The only offence that arises for consideration is criminal negligence causing bodily harm contrary to section 221 of the Criminal Code. The offence is premised, in part, on conduct that amounts to a marked and substantial departure from the level of care that a reasonable person would have observed in the circumstances. In the instant case, the issue is whether there was any want of care on the part of the involved officers that contributed to the Complainant’s injury and was sufficiently derelict as to attract criminal sanction. In my view, there was not.

The record establishes that the SO and WO #1 were rightfully at the door of the apartment seeking to enter to lawfully apprehend a woman under the Mental Health Act. The record further establishes that the officers conducted themselves reasonably as they attempted to make contact with the woman, knocking on the door, calling out her name and, finally, entering with the assistance of a security guard and master key.

If the suggestion [2] is that the Complainant, who was not a registered tenant at the building, was nevertheless in the unit and fell from the balcony seeking to escape police apprehension, he and he alone is responsible for that course of action and the injury he sustained in the process. Indeed, it is clear that the Complainant was already at ground level outside the building well before the SO and WO #1, and WO #4, gained access to the woman’s apartment.

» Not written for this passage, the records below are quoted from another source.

(** X2.  [sendToJira], [declineTask] and [restoreTask] update one record
    in place: the stored list keeps its length and order, every record
    keeps its id, title, description, source, url, priority, deadline and
    creation stamps, every record but the first one with the given id is
    left exactly as it was, and nothing at all changes when no record has
    the id. *)
Theorem status_calls_update_in_place (op : Dashboard.Op) (w : World) :
  Dashboard.written op ≠ None →
  Forall2 (λ t t', id t' = id t ∧ title t' = title t ∧
                   description t' = description t ∧ source t' = source t ∧
                   url t' = url t ∧ priority t' = priority t ∧
                   deadline t' = deadline t ∧ createdAt t' = createdAt t ∧
                   createdVia t' = createdVia t)
          (tasks_of w) (tasks_of (Dashboard.after op w)) ∧
  (∀ k t j, findTask (Dashboard.target op) (tasks_of w) = Some (k, t) →
            j ≠ k →
            tasks_of (Dashboard.after op w) !! j = tasks_of w !! j) ∧
  (findTask (Dashboard.target op) (tasks_of w) = None →
   tasks_of (Dashboard.after op w) = tasks_of w).
Proof.
  intros Hwritten. unfold Dashboard.after.
  destruct op as [jira projectKey taskId assigneeId now | taskId now | taskId | taskId];
    cbn [Dashboard.invoke Dashboard.target]; [| | |done].
  - destruct (sendToJira_stores jira projectKey taskId assigneeId now w)
      as [-> | (k & t & issueKey & issueId & Hfind & ->)].
    + split_and!; [by apply Forall2_same | done | done].
    + split_and!.
      * apply Forall2_alter_same; [done|].
        intros x. apply (mark_keeps_content (mark_sent issueKey issueId now)).
        right. right. eauto.
      * intros k' t' j Hfind' Hj. simplify_eq.
        by rewrite list_lookup_alter_ne.
      * by rewrite Hfind.
  - rewrite declineTask_stores.
    destruct (findTask taskId (tasks_of w)) as [[k t]|] eqn:Hfind.
    + split_and!; [| |done].
      * apply Forall2_alter_same; [done|].
        intros x. apply (mark_keeps_content (mark_declined now)). eauto.
      * intros k' t' j Hfind' Hj. simplify_eq. by rewrite list_lookup_alter_ne.
    + split_and!; [by apply Forall2_same | done | done].
  - rewrite restoreTask_stores.
    destruct (findTask taskId (tasks_of w)) as [[k t]|] eqn:Hfind.
    + split_and!; [| |done].
      * apply Forall2_alter_same; [done|].
        intros x. apply (mark_keeps_content mark_pending). eauto.
      * intros k' t' j Hfind' Hj. simplify_eq. by rewrite list_lookup_alter_ne.
    + split_and!; [by apply Forall2_same | done | done].
Qed.

Lemma status_calls_update_in_place_witness :
  let w := Samples.world [Samples.task "task-1" pending; Samples.task "task-2" pending] in
  let op := Dashboard.InvokeDeclineTask (str "task-1") (str "2024-05-02T10:00:00.000Z") in
  tasks_of (Dashboard.after op w) !! 1 = Some (Samples.task "task-2" pending).
Proof.
  intros w op.
  destruct (status_calls_update_in_place op w) as (_ & Hothers & _);
    [discriminate|].
  rewrite (Hothers 0 (Samples.task "task-1" pending) 1); [reflexivity.. | lia].
Defined.

(** X3.  The task [addTask] stores is put in front of the stored list and
    is the one found under its id [task-<Date.now()>], with status
    pending.  [deleteTask] for that id afterwards removes it together with
    every older task that has the same id, so it gives back the list of
    before the add exactly when the id was fresh. *)
Theorem addTask_then_deleteTask (payload : NewTask) (nowMs : Z) (nowIso : jstr)
    (w : World) :
  let added := addTask payload nowMs nowIso w in
  let taskId := str "task-" ++ decimal nowMs in
  success added.1 = true ∧
  reply_task added.1 = Some (newTask payload nowMs nowIso) ∧
  tasks_of added.2 = newTask payload nowMs nowIso :: tasks_of w ∧
  findTask taskId (tasks_of added.2) = Some (0, newTask payload nowMs nowIso) ∧
  status_of taskId added.2 = Some pending ∧
  tasks_of (deleteTask taskId added.2).2
    = filter (λ t, id t ≠ taskId) (tasks_of w) ∧
  ((∀ t, t ∈ tasks_of w → id t ≠ taskId) →
   tasks_of (deleteTask taskId added.2).2 = tasks_of w).
Proof.
  intros added taskId.
  assert (tasks_of added.2 = newTask payload nowMs nowIso :: tasks_of w)
    as Hadded by reflexivity.
  assert (findTask taskId (tasks_of added.2)
          = Some (0, newTask payload nowMs nowIso)) as Hfind.
  { rewrite Hadded, findTask_cons. by rewrite decide_True. }
  assert (tasks_of (deleteTask taskId added.2).2
          = filter (λ t, id t ≠ taskId) (tasks_of w)) as Hdeleted.
  { rewrite deleteTask_stores, Hadded.
    rewrite filter_cons_False; [done|]. intros Hne. by apply Hne. }
  split_and!; try done.
  - unfold status_of. by rewrite Hfind.
  - intros Hfresh. rewrite Hdeleted. by apply filter_all.
Qed.

Lemma addTask_then_deleteTask_witness :
  let w := Samples.world [Samples.task "task-1" sent] in
  let payload := mkNewTask (str "Call Sam") (str "Call Sam about the offer")
                   (str "chat") (str "https://app.slack.com/") None None in
  tasks_of (deleteTask (str "task-1714644000000")
              (addTask payload 1714644000000 (str "2024-05-02T10:00:00.000Z") w).2).2
  = tasks_of w.
Proof.
  intros w payload.
  apply (addTask_then_deleteTask payload 1714644000000
           (str "2024-05-02T10:00:00.000Z") w).
  intros t Ht. apply list_elem_of_In in Ht. simpl in Ht.
  destruct Ht as [<- | []]. vm_compute. discriminate.
Defined.

(** X4.  When the tracker creates the issue and takes the comment,
    [sendToJira] of the storage variant asks for the issue, then for the
    comment, then stores the list once: the first task with the given id
    is stored as sent with the tracker's key and id, whatever its status
    was, every other task is untouched, and the answer carries the key. *)
Theorem sendToJira_stores_sent
    (jira : JiraApi) (projectKey taskId : jstr) (assigneeId : option jstr)
    (now : jstr) (w : World) k t response result :
  findTask taskId (tasks_of w) = Some (k, t) →
  create_issue jira (issueBody_of_task projectKey assigneeId t) = Returned response →
  ok response = true →
  json response = Returned result →
  add_comment jira (key result) = Returned tt →
  let r := sendToJira jira projectKey taskId assigneeId now w in
  success r.1 = true ∧
  reply_jiraKey r.1 = Some (key result) ∧
  tasks_of r.2 !! k = Some (mark_sent (key result) (issue_id result) now t) ∧
  reply_task r.1 = tasks_of r.2 !! k ∧
  status_of taskId r.2 = Some sent ∧
  (∀ j, j ≠ k → tasks_of r.2 !! j = tasks_of w !! j) ∧
  effects r.2 = effects w
    ++ [JiraCreateIssue (issueBody_of_task projectKey assigneeId t);
        JiraAddComment (key result);
        StorageSetTasks (tasks_of r.2)].
Proof.
  intros Hfind Hcreate Hok Hjson Hcomment r.
  pose proof (findTask_found _ _ _ _ Hfind) as [Hk _].
  assert (r = (mkReply true None
                 (alter (mark_sent (key result) (issue_id result) now) k (tasks_of w) !! k)
                 (Some (key result)) None None,
               mkWorld (Some (alter (mark_sent (key result) (issue_id result) now) k
                                (tasks_of w)))
                       (flaskBackendUrl w) (env_FLASK_BACKEND_URL w)
                       (effects w
                          ++ [JiraCreateIssue (issueBody_of_task projectKey assigneeId t);
                              JiraAddComment (key result);
                              StorageSetTasks
                                (alter (mark_sent (key result) (issue_id result) now) k
                                   (tasks_of w))]))) as ->.
  { subst r. unfold sendToJira, bind, get_tasks, emit, set_tasks, ret.
    rewrite Hfind. simpl. rewrite Hcreate, Hjson, Hok. simpl.
    rewrite Hcomment. simpl. by rewrite <- !app_assoc. }
  cbn [fst snd success reply_jiraKey reply_task effects].
  unfold status_of. rewrite !tasks_of_stored.
  split_and!; try done.
  - by rewrite list_lookup_alter_eq, Hk.
  - by rewrite (findTask_alter _ taskId _ k t).
  - intros j Hj. by rewrite list_lookup_alter_ne.
Qed.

In the result, as there are no reasonable grounds to believe that the SO, or, in fact, any of the involved officers, transgressed the limits of care as they sought to enter, and then entered, the woman’s apartment, there is no basis for proceeding with criminal charges in this case. The file is closed.



Date: March 22, 2021

Electronically approved by

Joseph Martino
Director
Special Investigations Unit

Endnotes

  • 1) A Form 47, compelling the person named in the order to attend at hospital. [Back to text]
  • 2) The suggestion amounts to little more than reasonable speculation as there is no direct evidence that the Complainant was in the woman’s apartment and he himself was heard to deny that he had been injured falling from the balcony. [Back to text]

Note:

The signed English original report is authoritative, and any discrepancy between that report and the French and English online versions should be resolved in favour of the original English report.